-- THE TASK --
Whenever a line below mentions the word "bool", that line should be copied.

-- INPUT --
Definition FileClientTask : Type := enum_task (Inner := file_inner).
#[local] Instance file_client_task : ClientTask FileClientTask := client_enum_task file_path_i32 client_code.

(** [From] of the variants, and [get_result]. *)
Definition file_into (v : ident) (task : sval) : FileClientTask := enum_from (Inner := file_inner) v task.
Definition file_get_result (t : FileClientTask) : option (result unit (RpcError Errno)) :=
  let 'existT _ v := t in gen_get_result file_done v.

(** *** Server tasks

    [ServerTaskVariantFull] at the messages of the variant. *)
Definition is_open (v : ident) : bool := String.eqb v "Open".
Definition req_of (b : bool) : Type := if b then FileOpenReq else FileIOReq.
Definition resp_of (b : bool) : Type := if b then unit else FileIOResp.
#[local] Instance req_of_codec b : Codec (req_of b) := match b with true => _ | false => _ end.
#[local] Instance resp_of_codec b : Codec (resp_of b) := match b with true => _ | false => _ end.

Definition ServerTaskOpen : Type := ServerTaskVariantFull (req_of true) (resp_of true) Errno.
Definition ServerTaskIO : Type := ServerTaskVariantFull (req_of false) (resp_of false) Errno.
Definition file_server_inner (v : ident) : Type :=
  ServerTaskVariantFull (req_of (is_open v)) (resp_of (is_open v)) Errno.
Definition FileServerTask : Type := server_enum (Inner := file_server_inner).

#[local] Instance file_server_task : ServerTaskEncode FileServerTask := server_enum_task.

(** [ServerTaskDone::set_result]: the result recorded, the task is sent back
    through [noti] as the enum. *)
Definition file_set_result {b} (into : ServerTaskVariantFull (req_of b) (resp_of b) Errno -> FileServerTask)
    (res : result unit Errno) (task : ServerTaskVariantFull (req_of b) (resp_of b) Errno)
    : may (list FileServerTask) :=
  let? task := Full_set_result_raw res task in Ret [into task].

(** ** The handler of the throughput benchmark *)

Definition handle_open (into : ServerTaskOpen -> FileServerTask) (open_task : ServerTaskOpen)
    : may (list FileServerTask * result unit unit) :=
  let? sent := file_set_result into (Ok tt) open_task in Ret (sent, Ok tt).

(** [io_task.req_blob.take()], and the response stored. *)
Definition take_req_blob (t : ServerTaskIO) : option bytes * ServerTaskIO :=
  (sf_req_blob t,
   SvrFull (sf_seq t) (sf_action t) (sf_req t) None (sf_resp t) (sf_resp_blob t) (sf_res t) (sf_noti t)).
Definition store_resp (p : FileIOResp) (t : ServerTaskIO) : ServerTaskIO :=
  SvrFull (sf_seq t) (sf_action t) (sf_req t) (sf_req_blob t) (Some p) (sf_resp_blob t) (sf_res t) (sf_noti t).

Definition handle_io (into : ServerTaskIO -> FileServerTask) (io_task : ServerTaskIO)
    : may (list FileServerTask * result unit unit) :=
  let? action :=
    match Full_get_action io_task with
    | ANum action_num =>
      match FileAction_try_from (E := Errno) (as_u8 action_num) with Ok a => Ret a | Err _ => Panic end
    | AStr _ => Panic
    end in
  match action with
  | FaWrite =>
    let '(blob, io_task) := take_req_blob io_task in
    let? sent :=
      match blob with
      | Some blob => file_set_result into (Ok tt) (store_resp (MkIOResp (as_u64 (zlen blob))) io_task)
      | None => file_set_result into (Err EINVAL) io_task
      end in
    Ret (sent, Ok tt)
  | _ => Panic
  end.

Definition handle_variant (b : bool)
    : (ServerTaskVariantFull (req_of b) (resp_of b) Errno -> FileServerTask) ->
      ServerTaskVariantFull (req_of b) (resp_of b) Errno -> may (list FileServerTask * result unit unit) :=
  match b with true => handle_open | false => handle_io end.

Definition dispatch_task (task : FileServerTask) : may (list FileServerTask * result unit unit) :=
  let 'existT v t := task in handle_variant (is_open v) (existT v) t.

(** [new_closure_dispatcher]: decoding as the enum, then the handler. The
    responses are sent while it runs. *)
Definition file_dispatch (req : RpcSvrReq) : may (dispatched FileServerTask) :=
  let? (sent, r) :=
    dispatch_closure (server_enum_decode_req (Inner := file_server_inner) file_path_i32 server_code)
      dispatch_task req in
  Ret (Dispatched sent [] r).

(** ** Starting (client.rs and server.rs)

    Outside the repository: connecting a socket, and the buffers of orb. *)
Section start.
Context {S : Type} `{!AsyncStream S} {Socket : Type}.
Context (connect_timeout : bytes -> Z -> result Socket unit) (AsyncBufStream_new : Socket -> Z -> S).

(** [MyClient] is [ClientDefault]. *)
Definition init_client (config : ClientConfig) (addr : bytes) : result (ClientStream S FileClientTask) RpcIntErr :=
  ClientStream_connect connect_timeout AsyncBufStream_new (T := FileClientTask) (ClientDefault_new config) addr.

Definition init_failover_client (config : ClientConfig) (addrs : list bytes) (round_robin : bool)
    : FoClient S FileClientTask :=
  failover_of (T := FileClientTask) (ClientDefault_new config) addrs round_robin 3 100.

(** [MyServer] is [ServerDefault]; its configuration is a parameter of the
    server's steps. *)
Definition init_server : RpcServer S FileServerTask := RpcServer_new.

(** [local_addr]: the address bound, if [bind] and [local_addr] succeed. Every
    listener gets the dispatcher of the handler. *)
Definition init_server_closure (local_addr : option bytes) : result (RpcServer S FileServerTask * bytes) unit :=
  match local_addr with
  | Some addr =>
    match listen true init_server with
    | (server, Ok _) => Ok (server, addr)
    | (_, Err e) => Err e
    end
  | None => Err tt
  end.

End start.

(** ** Lemmas *)

Lemma open_new_typed p : struct_typed (ct_ast open_code) (FileClientTaskOpen_new p).
Proof. repeat (apply Forall_cons; split; [eexists; split; vm_compute; reflexivity|]). by apply Forall_nil. Qed.
Lemma read_new_typed i o n : struct_typed (ct_ast read_code) (FileClientTaskRead_new i o n).
Proof. repeat (apply Forall_cons; split; [eexists; split; vm_compute; reflexivity|]). by apply Forall_nil. Qed.
Lemma write_new_typed i o d : struct_typed (ct_ast write_code) (FileClientTaskWrite_new i o d).
Proof. repeat (apply Forall_cons; split; [eexists; split; vm_compute; reflexivity|]). by apply Forall_nil. Qed.

(** The three structs have the same impls of [ClientTaskDone]. *)
Lemma task_codes_done v : ct_done (task_codes v) = Some file_done.
Proof. unfold task_codes. by repeat case_decide. Qed.
Lemma task_codes_common v : fst (ct_common (task_codes v)) = "common"%string.
Proof. unfold task_codes. by repeat case_decide. Qed.
Lemma task_codes_resp v : fst (ct_resp (task_codes v)) = "resp"%string.
Proof. unfold task_codes. by repeat case_decide. Qed.

#[local] Instance file_client_task_ok : ClientTaskOk FileClientTask.
Proof.
  apply client_enum_task_ok. intros v. split.
  - intros t k. cbn. unfold gen_seq, gen_set_seq. by rewrite struct_val_eq.
  - intros t e. cbn. unfold task_set_rpc_error, gen_seq. rewrite task_codes_done, task_codes_common.
    unfold gen_set_rpc_error, gen_set_res. by rewrite struct_val_ne.
Qed.

(** The buffer of a response is a field of its own. *)
Lemma task_codes_blob v f ty : ct_resp_blob (task_codes v) = Some (f, ty) -> f = "read_data"%string.
Proof. unfold task_codes. repeat case_decide; cbn; congruence. Qed.
End service.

-- RESULT BELOW --
Definition is_open (v : ident) : bool := String.eqb v "Open".
Definition req_of (b : bool) : Type := if b then FileOpenReq else FileIOReq.
Definition resp_of (b : bool) : Type := if b then unit else FileIOResp.
Definition handle_variant (b : bool)
Definition init_failover_client (config : ClientConfig) (addrs : list bytes) (round_robin : bool)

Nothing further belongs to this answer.